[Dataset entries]
# # #
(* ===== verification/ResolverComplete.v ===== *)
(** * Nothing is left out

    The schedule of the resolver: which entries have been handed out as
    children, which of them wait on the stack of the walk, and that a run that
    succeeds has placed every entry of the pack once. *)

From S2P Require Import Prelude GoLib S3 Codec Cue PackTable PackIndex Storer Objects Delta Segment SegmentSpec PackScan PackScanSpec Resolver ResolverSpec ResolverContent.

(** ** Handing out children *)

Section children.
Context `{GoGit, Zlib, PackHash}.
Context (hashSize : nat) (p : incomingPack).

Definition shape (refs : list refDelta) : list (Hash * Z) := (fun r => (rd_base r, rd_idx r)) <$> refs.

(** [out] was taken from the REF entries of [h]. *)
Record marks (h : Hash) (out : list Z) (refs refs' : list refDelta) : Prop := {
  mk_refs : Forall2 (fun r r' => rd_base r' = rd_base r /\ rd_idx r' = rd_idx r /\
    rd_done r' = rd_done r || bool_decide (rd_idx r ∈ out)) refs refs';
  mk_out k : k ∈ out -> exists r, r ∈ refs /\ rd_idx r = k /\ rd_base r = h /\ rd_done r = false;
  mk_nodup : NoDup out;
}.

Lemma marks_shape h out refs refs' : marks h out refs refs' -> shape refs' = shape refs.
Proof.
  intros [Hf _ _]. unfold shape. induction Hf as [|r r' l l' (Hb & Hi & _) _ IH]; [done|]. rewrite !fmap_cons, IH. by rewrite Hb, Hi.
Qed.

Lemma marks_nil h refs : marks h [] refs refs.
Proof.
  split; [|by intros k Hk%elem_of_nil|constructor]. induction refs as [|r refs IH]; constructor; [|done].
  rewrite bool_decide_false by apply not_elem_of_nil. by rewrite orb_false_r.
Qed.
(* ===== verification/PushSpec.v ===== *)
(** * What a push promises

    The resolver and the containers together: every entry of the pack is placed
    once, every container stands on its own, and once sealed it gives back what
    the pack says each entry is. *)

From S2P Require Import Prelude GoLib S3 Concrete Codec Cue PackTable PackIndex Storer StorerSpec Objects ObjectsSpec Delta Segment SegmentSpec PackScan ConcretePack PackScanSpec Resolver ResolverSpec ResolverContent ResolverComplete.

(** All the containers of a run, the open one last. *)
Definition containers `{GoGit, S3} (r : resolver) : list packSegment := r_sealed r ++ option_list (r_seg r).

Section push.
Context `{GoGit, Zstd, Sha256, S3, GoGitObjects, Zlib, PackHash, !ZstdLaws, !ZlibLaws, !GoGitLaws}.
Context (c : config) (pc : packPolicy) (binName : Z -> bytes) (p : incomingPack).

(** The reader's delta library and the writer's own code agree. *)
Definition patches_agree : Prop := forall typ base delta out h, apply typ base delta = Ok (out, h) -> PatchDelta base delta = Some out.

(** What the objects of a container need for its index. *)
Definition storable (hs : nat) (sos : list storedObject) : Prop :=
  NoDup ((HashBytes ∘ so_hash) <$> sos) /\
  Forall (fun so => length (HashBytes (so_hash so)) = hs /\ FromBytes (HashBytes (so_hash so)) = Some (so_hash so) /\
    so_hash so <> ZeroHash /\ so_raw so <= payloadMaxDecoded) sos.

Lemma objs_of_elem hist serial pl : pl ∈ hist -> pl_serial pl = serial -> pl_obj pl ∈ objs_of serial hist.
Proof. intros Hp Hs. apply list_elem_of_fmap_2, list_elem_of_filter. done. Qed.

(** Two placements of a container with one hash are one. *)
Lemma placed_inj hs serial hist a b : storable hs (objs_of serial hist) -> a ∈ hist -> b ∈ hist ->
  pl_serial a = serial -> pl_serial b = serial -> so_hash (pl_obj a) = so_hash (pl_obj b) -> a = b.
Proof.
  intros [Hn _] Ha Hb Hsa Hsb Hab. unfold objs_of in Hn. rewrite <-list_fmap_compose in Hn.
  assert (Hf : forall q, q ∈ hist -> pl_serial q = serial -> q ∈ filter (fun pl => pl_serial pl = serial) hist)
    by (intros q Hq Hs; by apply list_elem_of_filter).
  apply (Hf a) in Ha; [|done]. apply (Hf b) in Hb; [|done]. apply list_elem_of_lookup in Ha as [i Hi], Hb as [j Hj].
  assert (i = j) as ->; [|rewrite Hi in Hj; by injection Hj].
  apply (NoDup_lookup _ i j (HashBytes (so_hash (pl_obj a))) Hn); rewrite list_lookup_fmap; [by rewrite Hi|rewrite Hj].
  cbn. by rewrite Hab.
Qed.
# # #
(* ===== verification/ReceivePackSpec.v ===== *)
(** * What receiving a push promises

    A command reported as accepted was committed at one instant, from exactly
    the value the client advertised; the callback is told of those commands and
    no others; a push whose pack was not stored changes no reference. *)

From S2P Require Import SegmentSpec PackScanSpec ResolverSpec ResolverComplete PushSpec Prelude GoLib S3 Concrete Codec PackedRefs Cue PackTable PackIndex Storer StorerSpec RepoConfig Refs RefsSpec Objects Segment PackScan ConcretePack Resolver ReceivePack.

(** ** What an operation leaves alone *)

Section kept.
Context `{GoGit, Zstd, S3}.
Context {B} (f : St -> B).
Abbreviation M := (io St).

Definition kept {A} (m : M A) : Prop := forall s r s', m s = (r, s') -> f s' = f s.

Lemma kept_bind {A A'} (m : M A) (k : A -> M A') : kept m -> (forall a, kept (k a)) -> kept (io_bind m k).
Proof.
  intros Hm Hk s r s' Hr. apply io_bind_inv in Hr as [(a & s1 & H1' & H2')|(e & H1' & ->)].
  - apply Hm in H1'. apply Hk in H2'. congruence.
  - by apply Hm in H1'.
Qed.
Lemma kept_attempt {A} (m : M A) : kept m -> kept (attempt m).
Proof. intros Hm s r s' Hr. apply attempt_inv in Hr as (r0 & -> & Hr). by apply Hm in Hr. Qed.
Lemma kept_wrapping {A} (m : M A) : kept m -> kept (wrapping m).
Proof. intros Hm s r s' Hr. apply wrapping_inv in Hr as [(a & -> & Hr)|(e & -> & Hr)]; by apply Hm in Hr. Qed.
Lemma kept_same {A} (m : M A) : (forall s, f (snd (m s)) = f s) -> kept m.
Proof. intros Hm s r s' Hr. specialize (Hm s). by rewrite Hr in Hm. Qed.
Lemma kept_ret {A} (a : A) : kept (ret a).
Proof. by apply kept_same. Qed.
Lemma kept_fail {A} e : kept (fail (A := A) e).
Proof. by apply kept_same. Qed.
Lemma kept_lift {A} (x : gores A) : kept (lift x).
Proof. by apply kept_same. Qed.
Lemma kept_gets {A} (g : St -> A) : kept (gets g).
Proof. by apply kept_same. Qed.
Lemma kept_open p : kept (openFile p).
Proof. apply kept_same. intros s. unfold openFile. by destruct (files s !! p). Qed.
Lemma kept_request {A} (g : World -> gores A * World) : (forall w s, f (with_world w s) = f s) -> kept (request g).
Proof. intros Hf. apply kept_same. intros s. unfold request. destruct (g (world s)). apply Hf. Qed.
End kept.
# # #
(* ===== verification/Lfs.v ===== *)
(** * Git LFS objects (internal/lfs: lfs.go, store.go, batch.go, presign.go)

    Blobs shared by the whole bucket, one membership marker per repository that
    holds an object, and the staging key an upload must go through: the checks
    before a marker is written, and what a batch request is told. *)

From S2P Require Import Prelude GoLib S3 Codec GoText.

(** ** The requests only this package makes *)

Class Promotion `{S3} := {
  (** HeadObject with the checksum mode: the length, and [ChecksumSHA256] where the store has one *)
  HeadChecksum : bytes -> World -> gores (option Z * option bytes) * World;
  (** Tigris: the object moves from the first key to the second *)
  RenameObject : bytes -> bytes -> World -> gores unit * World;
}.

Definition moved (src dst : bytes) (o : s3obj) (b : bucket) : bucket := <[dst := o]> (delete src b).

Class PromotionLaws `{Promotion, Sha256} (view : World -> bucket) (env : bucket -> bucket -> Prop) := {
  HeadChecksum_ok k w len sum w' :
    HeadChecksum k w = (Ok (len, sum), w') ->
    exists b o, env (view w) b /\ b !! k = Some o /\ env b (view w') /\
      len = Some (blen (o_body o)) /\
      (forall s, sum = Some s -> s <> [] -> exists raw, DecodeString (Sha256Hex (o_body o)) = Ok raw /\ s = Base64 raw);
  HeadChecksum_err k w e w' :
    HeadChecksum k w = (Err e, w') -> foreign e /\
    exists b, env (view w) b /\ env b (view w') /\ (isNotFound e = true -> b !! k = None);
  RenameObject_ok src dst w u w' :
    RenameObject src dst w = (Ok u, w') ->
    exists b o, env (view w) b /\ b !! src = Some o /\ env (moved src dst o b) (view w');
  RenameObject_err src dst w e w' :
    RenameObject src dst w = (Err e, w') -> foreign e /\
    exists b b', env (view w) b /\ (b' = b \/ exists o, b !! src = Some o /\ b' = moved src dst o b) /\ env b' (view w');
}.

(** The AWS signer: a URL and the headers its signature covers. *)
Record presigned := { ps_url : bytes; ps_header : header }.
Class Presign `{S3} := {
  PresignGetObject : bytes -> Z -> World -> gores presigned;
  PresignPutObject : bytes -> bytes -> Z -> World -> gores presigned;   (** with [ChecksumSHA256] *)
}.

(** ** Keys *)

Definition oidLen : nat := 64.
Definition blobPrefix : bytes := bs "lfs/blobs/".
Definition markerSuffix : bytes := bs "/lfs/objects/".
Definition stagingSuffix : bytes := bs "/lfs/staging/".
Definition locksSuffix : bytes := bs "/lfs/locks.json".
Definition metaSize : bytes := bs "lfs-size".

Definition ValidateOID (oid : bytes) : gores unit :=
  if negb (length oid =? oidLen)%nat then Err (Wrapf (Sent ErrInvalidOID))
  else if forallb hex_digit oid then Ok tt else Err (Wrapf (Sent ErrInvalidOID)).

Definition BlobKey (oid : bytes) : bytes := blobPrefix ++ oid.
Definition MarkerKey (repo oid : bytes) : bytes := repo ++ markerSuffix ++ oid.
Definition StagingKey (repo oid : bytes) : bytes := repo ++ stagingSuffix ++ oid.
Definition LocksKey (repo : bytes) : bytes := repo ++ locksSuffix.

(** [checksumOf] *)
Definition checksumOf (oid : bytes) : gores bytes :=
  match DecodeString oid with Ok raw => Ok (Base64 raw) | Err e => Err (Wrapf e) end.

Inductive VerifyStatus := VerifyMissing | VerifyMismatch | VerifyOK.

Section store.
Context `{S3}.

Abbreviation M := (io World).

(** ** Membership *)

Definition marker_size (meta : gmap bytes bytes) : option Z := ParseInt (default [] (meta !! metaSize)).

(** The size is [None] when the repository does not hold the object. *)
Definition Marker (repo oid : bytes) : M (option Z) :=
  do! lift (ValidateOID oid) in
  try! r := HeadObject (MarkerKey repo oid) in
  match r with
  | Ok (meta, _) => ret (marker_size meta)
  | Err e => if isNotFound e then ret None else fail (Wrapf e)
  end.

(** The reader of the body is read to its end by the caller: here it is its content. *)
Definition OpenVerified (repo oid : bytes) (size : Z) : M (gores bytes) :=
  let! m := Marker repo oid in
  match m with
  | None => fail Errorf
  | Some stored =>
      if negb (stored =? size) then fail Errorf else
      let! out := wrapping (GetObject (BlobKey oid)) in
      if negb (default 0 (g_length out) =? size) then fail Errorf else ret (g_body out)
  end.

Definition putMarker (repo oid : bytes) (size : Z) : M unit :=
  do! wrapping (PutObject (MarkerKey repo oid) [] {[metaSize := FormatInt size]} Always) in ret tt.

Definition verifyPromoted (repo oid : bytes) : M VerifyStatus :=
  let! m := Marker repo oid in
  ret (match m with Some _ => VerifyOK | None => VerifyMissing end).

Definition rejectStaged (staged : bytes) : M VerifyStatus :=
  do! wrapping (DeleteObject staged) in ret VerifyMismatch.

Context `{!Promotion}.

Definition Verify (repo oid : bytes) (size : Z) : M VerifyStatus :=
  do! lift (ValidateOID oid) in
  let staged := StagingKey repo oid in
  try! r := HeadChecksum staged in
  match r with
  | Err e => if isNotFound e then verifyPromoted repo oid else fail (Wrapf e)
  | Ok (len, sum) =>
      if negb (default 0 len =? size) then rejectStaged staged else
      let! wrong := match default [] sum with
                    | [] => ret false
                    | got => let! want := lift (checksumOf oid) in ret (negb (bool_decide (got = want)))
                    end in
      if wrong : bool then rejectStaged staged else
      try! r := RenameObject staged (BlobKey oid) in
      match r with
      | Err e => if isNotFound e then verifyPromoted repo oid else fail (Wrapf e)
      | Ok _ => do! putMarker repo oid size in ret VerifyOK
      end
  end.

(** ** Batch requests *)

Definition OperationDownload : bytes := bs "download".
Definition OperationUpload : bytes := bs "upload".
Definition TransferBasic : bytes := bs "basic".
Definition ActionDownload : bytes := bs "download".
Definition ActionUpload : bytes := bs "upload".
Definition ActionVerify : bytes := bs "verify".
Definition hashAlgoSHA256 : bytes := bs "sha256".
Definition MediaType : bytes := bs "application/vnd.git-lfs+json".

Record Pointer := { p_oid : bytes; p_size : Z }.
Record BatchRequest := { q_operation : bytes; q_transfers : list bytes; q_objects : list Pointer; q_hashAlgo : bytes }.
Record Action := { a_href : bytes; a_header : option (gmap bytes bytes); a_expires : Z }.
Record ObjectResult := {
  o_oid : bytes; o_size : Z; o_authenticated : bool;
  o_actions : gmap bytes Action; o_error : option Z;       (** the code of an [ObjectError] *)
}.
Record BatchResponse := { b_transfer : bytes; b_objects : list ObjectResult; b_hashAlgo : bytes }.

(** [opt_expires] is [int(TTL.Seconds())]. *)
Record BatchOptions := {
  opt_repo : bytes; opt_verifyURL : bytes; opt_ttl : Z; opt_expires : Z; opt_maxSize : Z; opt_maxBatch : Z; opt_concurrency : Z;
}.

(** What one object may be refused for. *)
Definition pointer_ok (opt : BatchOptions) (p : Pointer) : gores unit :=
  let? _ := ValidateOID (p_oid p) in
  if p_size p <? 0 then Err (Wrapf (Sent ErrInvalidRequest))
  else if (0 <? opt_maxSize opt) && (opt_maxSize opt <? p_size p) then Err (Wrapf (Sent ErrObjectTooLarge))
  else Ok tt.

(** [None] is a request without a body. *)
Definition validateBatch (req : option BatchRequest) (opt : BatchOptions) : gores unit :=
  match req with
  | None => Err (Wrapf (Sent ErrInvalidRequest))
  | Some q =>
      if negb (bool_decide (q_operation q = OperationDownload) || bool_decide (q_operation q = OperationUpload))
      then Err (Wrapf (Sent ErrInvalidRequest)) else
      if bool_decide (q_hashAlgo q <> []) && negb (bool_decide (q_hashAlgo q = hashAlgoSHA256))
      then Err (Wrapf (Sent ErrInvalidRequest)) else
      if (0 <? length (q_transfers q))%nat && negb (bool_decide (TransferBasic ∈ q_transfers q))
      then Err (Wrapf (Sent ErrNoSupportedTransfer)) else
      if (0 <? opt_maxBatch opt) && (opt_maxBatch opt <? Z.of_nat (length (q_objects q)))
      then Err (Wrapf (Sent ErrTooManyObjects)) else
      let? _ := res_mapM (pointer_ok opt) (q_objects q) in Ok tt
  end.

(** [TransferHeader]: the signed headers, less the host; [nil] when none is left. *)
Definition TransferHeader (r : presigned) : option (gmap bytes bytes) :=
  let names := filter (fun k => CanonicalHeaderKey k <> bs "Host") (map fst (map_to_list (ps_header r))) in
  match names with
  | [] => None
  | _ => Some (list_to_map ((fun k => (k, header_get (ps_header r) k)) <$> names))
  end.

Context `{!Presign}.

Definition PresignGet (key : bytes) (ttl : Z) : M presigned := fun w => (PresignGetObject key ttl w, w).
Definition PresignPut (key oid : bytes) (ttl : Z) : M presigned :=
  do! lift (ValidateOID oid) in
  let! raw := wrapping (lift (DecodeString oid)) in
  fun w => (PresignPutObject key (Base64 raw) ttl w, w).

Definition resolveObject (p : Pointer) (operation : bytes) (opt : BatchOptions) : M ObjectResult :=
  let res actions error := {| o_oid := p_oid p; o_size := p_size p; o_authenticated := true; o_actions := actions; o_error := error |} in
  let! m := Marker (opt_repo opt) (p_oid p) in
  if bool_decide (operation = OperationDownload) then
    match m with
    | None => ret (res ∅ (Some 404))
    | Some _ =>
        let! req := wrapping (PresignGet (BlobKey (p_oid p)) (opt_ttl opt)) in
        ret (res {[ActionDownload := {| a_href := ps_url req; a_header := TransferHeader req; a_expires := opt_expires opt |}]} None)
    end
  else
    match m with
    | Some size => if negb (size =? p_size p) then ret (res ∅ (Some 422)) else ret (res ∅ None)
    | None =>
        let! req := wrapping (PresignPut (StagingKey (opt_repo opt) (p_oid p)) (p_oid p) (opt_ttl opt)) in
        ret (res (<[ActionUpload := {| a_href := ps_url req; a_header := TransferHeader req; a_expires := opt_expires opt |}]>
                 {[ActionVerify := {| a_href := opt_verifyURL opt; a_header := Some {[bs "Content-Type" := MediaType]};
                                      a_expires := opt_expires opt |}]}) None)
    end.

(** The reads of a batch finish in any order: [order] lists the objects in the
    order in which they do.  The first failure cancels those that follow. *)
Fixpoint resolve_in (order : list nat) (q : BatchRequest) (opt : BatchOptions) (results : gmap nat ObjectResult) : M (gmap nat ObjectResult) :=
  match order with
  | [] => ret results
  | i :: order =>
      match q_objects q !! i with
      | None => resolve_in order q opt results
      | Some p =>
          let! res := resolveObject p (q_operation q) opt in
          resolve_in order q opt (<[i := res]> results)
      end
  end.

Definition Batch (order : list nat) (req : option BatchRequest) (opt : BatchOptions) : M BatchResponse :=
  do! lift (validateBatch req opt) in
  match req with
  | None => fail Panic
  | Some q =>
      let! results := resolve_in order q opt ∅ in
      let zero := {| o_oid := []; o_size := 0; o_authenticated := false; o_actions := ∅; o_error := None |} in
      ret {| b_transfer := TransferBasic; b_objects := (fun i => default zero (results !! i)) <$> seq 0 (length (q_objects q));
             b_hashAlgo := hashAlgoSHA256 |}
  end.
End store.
# # #
- _TASK DIRECTIONS_
From the line holding "do! wrapping (PutObject" to the line holding "Definition rejectStaged (staged", inclusive, restate each line above exactly as written.

- _REPLY_
  do! wrapping (PutObject (MarkerKey repo oid) [] {[metaSize := FormatInt size]} Always) in ret tt.

Definition verifyPromoted (repo oid : bytes) : M VerifyStatus :=
  let! m := Marker repo oid in
  ret (match m with Some _ => VerifyOK | None => VerifyMissing end).

Definition rejectStaged (staged : bytes) : M VerifyStatus :=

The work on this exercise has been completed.